Module Information
Course Delivery
Delivery Type | Delivery length / details |
---|---|
Lecture | 22 x 1 Hour Lectures |
Assessment
Assessment Type | Assessment length / details | Proportion |
---|---|---|
Semester Exam | 2 Hours Written Exam | 80% |
Semester Assessment | On-line Test | 20% |
Supplementary Exam | 2 Hours Written Exam | 100% |
Learning Outcomes
On successful completion of this module students should be able to:
1. Examine how human communication has evolved into today's global networks and the information superhighway.
2. Compare the brain, the mind and consciousness to complex artificial entities and networks.
3. Examine the developments in materials, hardware and information sciences needed to make the above possible in the modern era.
4. Examine the mechanisms required for the transmission of audio and visual information.
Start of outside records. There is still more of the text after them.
(* ===== verification/Crypt.v ===== *)
(** * Packet encryption: [crypt/mod.rs], [crypt/aead.rs] and the dispatch of [crypt/cfb.rs]

    The ciphers of external crates (AES, Blowfish, CAST5, Salsa20, AES-GCM) and PBKDF2 are
    the fields of [Crates]; [CratesLaw] states what their documentation promises. *)
From stdpp Require Import base list.
From Stdlib Require Import ZArith Lia String.
From S2P Require Import Prelude Word Env CipherWord Cfb Tea Sm4 Twofish Des DesSpec.
Local Open Scope Z_scope.

Definition SALTXOR : string := "sH3CIVoF#rWLtJo6".
Definition NONCE_SIZE : nat := 16.
Definition CRC_SIZE : nat := 4.
Definition CRYPT_HEADER_SIZE : nat := NONCE_SIZE + CRC_SIZE.

(** The external ciphers: [new_from_slice] gives [None] on a key it refuses. *)
Class Crates := {
  Aes128 : Type;
  Aes192 : Type;
  Aes256 : Type;
  Blowfish : Type;
  Cast5 : Type;
  aes128_new : list Z -> option Aes128;
  aes192_new : list Z -> option Aes192;
  aes256_new : list Z -> option Aes256;
  blowfish_new : list Z -> option Blowfish;
  cast5_new : list Z -> option Cast5;
  aes128_block :: CfbBlock 16 Aes128;
  aes192_block :: CfbBlock 16 Aes192;
  aes256_block :: CfbBlock 16 Aes256;
  blowfish_block :: CfbBlock 8 Blowfish;
  cast5_block :: CfbBlock 8 Cast5;
  (** [apply_keystream] of the cipher of a key and a nonce, on the data. *)
  salsa20_apply : list Z -> list Z -> list Z -> list Z;
  (** [pbkdf2_hmac::<Sha1>] of a key, a salt and a number of rounds, filling so many bytes. *)
  pbkdf2_hmac_sha1 : list Z -> string -> Z -> nat -> list Z;
  Gcm128 : Type;
  Gcm192 : Type;
  Gcm256 : Type;
  gcm128_new : list Z -> option Gcm128;
  gcm192_new : list Z -> option Gcm192;
  gcm256_new : list Z -> option Gcm256;
  (** [encrypt_inout_detached]: the ciphertext and the tag. *)
  gcm128_seal : Gcm128 -> list Z -> list Z -> option (list Z * list Z);
  gcm192_seal : Gcm192 -> list Z -> list Z -> option (list Z * list Z);
  gcm256_seal : Gcm256 -> list Z -> list Z -> option (list Z * list Z);
  (** [decrypt_inout_detached] of a nonce, a ciphertext and a tag. *)
  gcm128_open : Gcm128 -> list Z -> list Z -> list Z -> option (list Z);
  gcm192_open : Gcm192 -> list Z -> list Z -> list Z -> option (list Z);
  gcm256_open : Gcm256 -> list Z -> list Z -> list Z -> option (list Z);
}.

(** An authenticated cipher: the ciphertext has the plaintext's length, the tag 16 bytes, and
    what was sealed opens. *)
Definition gcm_law {G} (seal : G -> list Z -> list Z -> option (list Z * list Z))
  (open : G -> list Z -> list Z -> list Z -> option (list Z)) : Prop :=
  forall g nonce p c t, seal g nonce p = Some (c, t) ->
    length c = length p /\ length t = 16%nat /\ open g nonce c t = Some p.

(** Sealing only fails on a plaintext longer than GCM's limit. *)
Definition gcm_total {G} (seal : G -> list Z -> list Z -> option (list Z * list Z)) : Prop :=
  forall g nonce p, length nonce = 12%nat -> Z.of_nat (length p) <= 68719476704 -> is_Some (seal g nonce p).

Class CratesLaw `{Crates} := {
  aes128_law :: CfbLaw 16 Aes128;
  aes192_law :: CfbLaw 16 Aes192;
  aes256_law :: CfbLaw 16 Aes256;
  blowfish_law :: CfbLaw 8 Blowfish;
  cast5_law :: CfbLaw 8 Cast5;
  (** A stream cipher exclusive-ors a key stream that does not depend on the data. *)
  salsa20_stream : list Z -> list Z -> nat -> list Z;
  salsa20_law key nonce data : salsa20_apply key nonce data = xor_in_place data (salsa20_stream key nonce (length data));
  aes128_key key : is_Some (aes128_new key) <-> length key = 16%nat;
  aes192_key key : is_Some (aes192_new key) <-> length key = 24%nat;
  aes256_key key : is_Some (aes256_new key) <-> length key = 32%nat;
  blowfish_key key : is_Some (blowfish_new key) <-> (4 <= length key <= 56)%nat;
  cast5_key key : is_Some (cast5_new key) <-> (5 <= length key <= 16)%nat;
  gcm128_total : gcm_total gcm128_seal;
  gcm192_total : gcm_total gcm192_seal;
  gcm256_total : gcm_total gcm256_seal;
  gcm128_law : gcm_law gcm128_seal gcm128_open;
  gcm192_law : gcm_law gcm192_seal gcm192_open;
  gcm256_law : gcm_law gcm256_seal gcm256_open;
  gcm128_key key : is_Some (gcm128_new key) <-> length key = 16%nat;
  gcm192_key key : is_Some (gcm192_new key) <-> length key = 24%nat;
  gcm256_key key : is_Some (gcm256_new key) <-> length key = 32%nat;
}.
5. Compare and contrast the differences between humans and robots.
Brief description
This module reviews the factors responsible for the recent global information explosion, funnelled through the world wide communications network, and includes an introduction to planning and the business environment. Against this backcloth the new science of Chaos is finding applications: from understanding the spread of disease, to modelling the dynamics of the Stock Market and replicating the topology of the snow flake. Communication and Chaos are the twin driving forces of intelligent life where they are finding a new foothold in meeting the challenge of putting consciousness into the arena. Much is known about the electricity in the mind but practically nothing about how this supports awareness and personal identity.
Content
History of Telecommunications
Pre-electronic communications
Telegraphy and Telephony
Radio and digital signals
The Internet
Information Storage
Electronic Processing
Secret Communication
Chaos:
Before Chaos
What is Chaos?
Examples of Chaos
Dynamics and Stability
Fractals
Consciousness:
What is consciousness?
Enabling technology for a scientific description of consciousness
Sceintific revolutions affecting human consciousness
Geography of the human brain
Psychology or information transfer?
Artificial intelligence
The future
Transferable skills
Introductory skills for using the Internet and other electronic sources of information.